(Dataset entries)
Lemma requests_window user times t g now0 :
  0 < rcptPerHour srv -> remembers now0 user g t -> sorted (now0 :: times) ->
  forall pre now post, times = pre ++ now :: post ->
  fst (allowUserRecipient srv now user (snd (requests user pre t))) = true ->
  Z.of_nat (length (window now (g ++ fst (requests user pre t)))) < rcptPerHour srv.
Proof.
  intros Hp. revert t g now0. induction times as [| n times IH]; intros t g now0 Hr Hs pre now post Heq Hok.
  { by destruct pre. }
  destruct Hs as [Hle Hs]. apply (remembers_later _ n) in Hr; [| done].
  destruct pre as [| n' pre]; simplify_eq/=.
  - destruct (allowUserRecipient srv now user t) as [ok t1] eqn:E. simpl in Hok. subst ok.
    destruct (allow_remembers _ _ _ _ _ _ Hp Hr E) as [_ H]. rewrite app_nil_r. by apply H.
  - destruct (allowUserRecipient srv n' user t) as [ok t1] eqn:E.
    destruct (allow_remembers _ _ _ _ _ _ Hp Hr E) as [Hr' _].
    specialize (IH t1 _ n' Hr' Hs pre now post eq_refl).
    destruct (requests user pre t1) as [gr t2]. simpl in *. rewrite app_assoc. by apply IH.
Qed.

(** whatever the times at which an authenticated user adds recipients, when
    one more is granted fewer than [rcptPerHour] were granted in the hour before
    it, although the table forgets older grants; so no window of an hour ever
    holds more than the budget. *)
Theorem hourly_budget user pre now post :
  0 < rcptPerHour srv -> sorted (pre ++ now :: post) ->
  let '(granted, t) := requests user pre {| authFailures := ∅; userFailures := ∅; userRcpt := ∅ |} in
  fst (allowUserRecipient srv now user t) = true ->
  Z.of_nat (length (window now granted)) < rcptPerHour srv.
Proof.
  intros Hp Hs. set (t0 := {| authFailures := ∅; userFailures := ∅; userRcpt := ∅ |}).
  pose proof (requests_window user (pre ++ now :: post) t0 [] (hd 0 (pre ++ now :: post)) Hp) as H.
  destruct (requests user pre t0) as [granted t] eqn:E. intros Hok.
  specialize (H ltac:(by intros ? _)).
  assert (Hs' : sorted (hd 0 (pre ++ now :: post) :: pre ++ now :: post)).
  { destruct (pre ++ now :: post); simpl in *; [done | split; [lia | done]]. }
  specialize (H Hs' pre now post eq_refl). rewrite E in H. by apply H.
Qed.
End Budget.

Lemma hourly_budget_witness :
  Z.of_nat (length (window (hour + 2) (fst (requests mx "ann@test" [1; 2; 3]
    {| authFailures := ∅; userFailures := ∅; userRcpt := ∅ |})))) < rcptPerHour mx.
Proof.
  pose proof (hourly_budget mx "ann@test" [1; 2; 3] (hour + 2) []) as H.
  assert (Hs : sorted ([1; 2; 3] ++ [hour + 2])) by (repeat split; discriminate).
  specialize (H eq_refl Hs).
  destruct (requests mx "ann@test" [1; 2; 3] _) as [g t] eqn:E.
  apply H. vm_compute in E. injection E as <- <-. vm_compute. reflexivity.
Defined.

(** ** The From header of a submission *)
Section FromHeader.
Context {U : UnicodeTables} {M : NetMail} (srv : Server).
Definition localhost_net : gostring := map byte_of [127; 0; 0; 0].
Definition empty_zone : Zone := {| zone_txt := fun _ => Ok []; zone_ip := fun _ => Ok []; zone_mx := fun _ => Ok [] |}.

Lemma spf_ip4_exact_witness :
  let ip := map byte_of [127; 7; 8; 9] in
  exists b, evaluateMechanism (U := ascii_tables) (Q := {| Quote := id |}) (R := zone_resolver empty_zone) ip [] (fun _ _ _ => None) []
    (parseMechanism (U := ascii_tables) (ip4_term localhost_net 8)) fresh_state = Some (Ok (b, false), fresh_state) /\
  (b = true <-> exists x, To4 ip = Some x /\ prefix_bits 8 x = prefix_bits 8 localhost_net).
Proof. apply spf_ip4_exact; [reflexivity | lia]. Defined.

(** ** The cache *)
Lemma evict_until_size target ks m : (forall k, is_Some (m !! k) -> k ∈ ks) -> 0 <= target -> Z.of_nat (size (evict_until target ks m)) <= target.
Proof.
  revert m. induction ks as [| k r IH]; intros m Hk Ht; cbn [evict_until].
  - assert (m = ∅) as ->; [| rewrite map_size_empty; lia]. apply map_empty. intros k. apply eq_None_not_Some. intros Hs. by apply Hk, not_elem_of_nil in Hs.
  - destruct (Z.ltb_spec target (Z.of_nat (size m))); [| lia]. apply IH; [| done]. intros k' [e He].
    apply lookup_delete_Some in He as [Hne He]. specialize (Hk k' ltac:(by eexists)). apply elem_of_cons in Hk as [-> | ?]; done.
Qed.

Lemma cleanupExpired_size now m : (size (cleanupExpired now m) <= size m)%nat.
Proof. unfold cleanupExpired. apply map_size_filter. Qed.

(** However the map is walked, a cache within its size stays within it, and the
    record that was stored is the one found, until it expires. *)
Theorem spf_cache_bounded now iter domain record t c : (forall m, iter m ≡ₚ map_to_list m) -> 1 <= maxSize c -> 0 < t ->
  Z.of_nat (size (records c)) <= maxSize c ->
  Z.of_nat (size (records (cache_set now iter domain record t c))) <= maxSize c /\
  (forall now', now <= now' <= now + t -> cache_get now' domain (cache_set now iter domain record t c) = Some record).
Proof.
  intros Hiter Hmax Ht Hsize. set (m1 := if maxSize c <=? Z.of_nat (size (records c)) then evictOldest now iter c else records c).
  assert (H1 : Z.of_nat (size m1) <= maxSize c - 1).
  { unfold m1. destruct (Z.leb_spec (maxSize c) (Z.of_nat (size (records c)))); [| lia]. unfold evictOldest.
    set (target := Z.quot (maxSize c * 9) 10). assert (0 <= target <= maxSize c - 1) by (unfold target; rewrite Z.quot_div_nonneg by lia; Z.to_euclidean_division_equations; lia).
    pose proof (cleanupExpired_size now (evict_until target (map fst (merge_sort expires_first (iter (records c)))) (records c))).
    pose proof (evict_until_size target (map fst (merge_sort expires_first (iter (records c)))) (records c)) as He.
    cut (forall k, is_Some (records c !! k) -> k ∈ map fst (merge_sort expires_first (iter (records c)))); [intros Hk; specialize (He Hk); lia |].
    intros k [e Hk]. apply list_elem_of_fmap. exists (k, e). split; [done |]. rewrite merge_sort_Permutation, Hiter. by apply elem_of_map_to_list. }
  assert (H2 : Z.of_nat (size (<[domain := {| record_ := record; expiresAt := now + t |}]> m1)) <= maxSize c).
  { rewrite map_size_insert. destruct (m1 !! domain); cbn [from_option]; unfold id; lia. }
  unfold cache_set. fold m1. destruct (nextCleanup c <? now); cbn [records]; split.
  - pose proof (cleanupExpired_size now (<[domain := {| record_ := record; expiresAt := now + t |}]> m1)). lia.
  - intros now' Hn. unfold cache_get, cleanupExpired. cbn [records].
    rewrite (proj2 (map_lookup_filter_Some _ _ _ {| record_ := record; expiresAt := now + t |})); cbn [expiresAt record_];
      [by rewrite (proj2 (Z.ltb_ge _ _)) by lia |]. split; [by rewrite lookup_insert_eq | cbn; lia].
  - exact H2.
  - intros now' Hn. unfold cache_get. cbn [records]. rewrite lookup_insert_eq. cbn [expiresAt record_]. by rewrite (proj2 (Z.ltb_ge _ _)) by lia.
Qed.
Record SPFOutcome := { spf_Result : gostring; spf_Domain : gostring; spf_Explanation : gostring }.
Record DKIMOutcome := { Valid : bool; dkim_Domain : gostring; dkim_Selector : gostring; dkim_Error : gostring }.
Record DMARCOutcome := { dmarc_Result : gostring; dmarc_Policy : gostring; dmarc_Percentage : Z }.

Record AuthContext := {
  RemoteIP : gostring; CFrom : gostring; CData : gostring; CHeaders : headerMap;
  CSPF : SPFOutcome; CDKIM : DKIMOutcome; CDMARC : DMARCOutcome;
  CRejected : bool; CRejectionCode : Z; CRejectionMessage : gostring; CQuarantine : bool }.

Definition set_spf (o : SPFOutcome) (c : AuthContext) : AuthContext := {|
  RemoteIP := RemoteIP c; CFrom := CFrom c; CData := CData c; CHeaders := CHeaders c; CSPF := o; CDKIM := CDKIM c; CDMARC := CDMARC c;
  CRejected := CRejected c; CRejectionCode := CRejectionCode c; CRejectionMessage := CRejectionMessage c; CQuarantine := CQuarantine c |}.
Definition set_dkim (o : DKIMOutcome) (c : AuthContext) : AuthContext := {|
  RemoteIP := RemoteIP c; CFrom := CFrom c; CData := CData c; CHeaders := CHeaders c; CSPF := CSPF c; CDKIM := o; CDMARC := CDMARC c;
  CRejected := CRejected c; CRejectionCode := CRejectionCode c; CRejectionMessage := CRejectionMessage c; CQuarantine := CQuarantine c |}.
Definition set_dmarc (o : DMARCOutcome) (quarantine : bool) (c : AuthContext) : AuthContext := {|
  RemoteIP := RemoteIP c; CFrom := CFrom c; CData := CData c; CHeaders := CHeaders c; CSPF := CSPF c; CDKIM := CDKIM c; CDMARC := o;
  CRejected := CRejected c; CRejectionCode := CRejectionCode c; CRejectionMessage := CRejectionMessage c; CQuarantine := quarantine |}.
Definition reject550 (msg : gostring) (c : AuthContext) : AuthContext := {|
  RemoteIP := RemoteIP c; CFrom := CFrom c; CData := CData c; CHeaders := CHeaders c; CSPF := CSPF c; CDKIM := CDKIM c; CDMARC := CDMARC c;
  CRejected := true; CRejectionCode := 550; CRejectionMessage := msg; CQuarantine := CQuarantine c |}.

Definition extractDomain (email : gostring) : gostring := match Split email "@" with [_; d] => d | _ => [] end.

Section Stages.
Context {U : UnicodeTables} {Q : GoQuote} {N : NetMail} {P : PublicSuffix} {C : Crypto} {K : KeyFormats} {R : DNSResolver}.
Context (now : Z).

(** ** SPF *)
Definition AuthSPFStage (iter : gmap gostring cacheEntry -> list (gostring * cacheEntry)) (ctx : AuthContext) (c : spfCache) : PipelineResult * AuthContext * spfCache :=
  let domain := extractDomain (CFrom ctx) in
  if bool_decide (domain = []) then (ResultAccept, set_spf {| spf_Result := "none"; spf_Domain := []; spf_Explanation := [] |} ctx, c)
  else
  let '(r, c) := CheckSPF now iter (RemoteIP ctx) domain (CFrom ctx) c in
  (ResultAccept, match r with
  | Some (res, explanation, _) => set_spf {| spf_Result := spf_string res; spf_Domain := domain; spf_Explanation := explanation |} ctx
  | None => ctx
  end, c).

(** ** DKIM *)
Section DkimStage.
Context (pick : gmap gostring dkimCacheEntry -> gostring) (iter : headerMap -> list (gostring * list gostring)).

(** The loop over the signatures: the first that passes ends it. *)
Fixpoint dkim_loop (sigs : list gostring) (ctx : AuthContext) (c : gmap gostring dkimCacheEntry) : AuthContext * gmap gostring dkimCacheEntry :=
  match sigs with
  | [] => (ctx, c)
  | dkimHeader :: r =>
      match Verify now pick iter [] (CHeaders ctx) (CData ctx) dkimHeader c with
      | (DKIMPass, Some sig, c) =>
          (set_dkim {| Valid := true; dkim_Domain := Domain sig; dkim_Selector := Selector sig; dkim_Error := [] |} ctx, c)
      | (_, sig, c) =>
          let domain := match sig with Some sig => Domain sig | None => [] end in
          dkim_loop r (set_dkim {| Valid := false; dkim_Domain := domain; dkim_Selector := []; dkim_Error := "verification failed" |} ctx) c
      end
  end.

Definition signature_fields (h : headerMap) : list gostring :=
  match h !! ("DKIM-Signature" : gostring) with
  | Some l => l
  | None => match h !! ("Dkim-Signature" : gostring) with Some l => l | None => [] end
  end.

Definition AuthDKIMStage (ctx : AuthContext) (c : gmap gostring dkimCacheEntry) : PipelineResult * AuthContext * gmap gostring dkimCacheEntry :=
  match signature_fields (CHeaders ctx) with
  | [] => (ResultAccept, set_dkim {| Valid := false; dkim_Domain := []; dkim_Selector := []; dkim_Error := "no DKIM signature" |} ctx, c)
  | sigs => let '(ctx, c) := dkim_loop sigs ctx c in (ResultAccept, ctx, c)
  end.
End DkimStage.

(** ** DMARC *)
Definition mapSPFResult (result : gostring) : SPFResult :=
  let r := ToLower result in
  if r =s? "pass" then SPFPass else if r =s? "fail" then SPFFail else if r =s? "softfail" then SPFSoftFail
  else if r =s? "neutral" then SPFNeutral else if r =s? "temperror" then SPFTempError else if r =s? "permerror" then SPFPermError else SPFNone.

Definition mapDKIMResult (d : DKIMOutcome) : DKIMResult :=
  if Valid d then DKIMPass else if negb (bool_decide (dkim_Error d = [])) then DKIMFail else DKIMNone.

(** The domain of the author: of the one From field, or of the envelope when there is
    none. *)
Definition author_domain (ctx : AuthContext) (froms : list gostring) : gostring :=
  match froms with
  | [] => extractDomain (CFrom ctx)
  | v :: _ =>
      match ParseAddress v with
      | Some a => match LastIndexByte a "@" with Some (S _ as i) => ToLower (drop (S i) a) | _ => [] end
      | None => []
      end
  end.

TASK TO COMPLETE
Would you print, exactly as written, every line above from the one holding "apply lookup_delete_Some in" through the one holding "(** However the", with both included and no other lines?

RESPONSE TO THE EXERCISE
    apply lookup_delete_Some in He as [Hne He]. specialize (Hk k' ltac:(by eexists)). apply elem_of_cons in Hk as [-> | ?]; done.
Qed.

Lemma cleanupExpired_size now m : (size (cleanupExpired now m) <= size m)%nat.
Proof. unfold cleanupExpired. apply map_size_filter. Qed.

(** However the map is walked, a cache within its size stays within it, and the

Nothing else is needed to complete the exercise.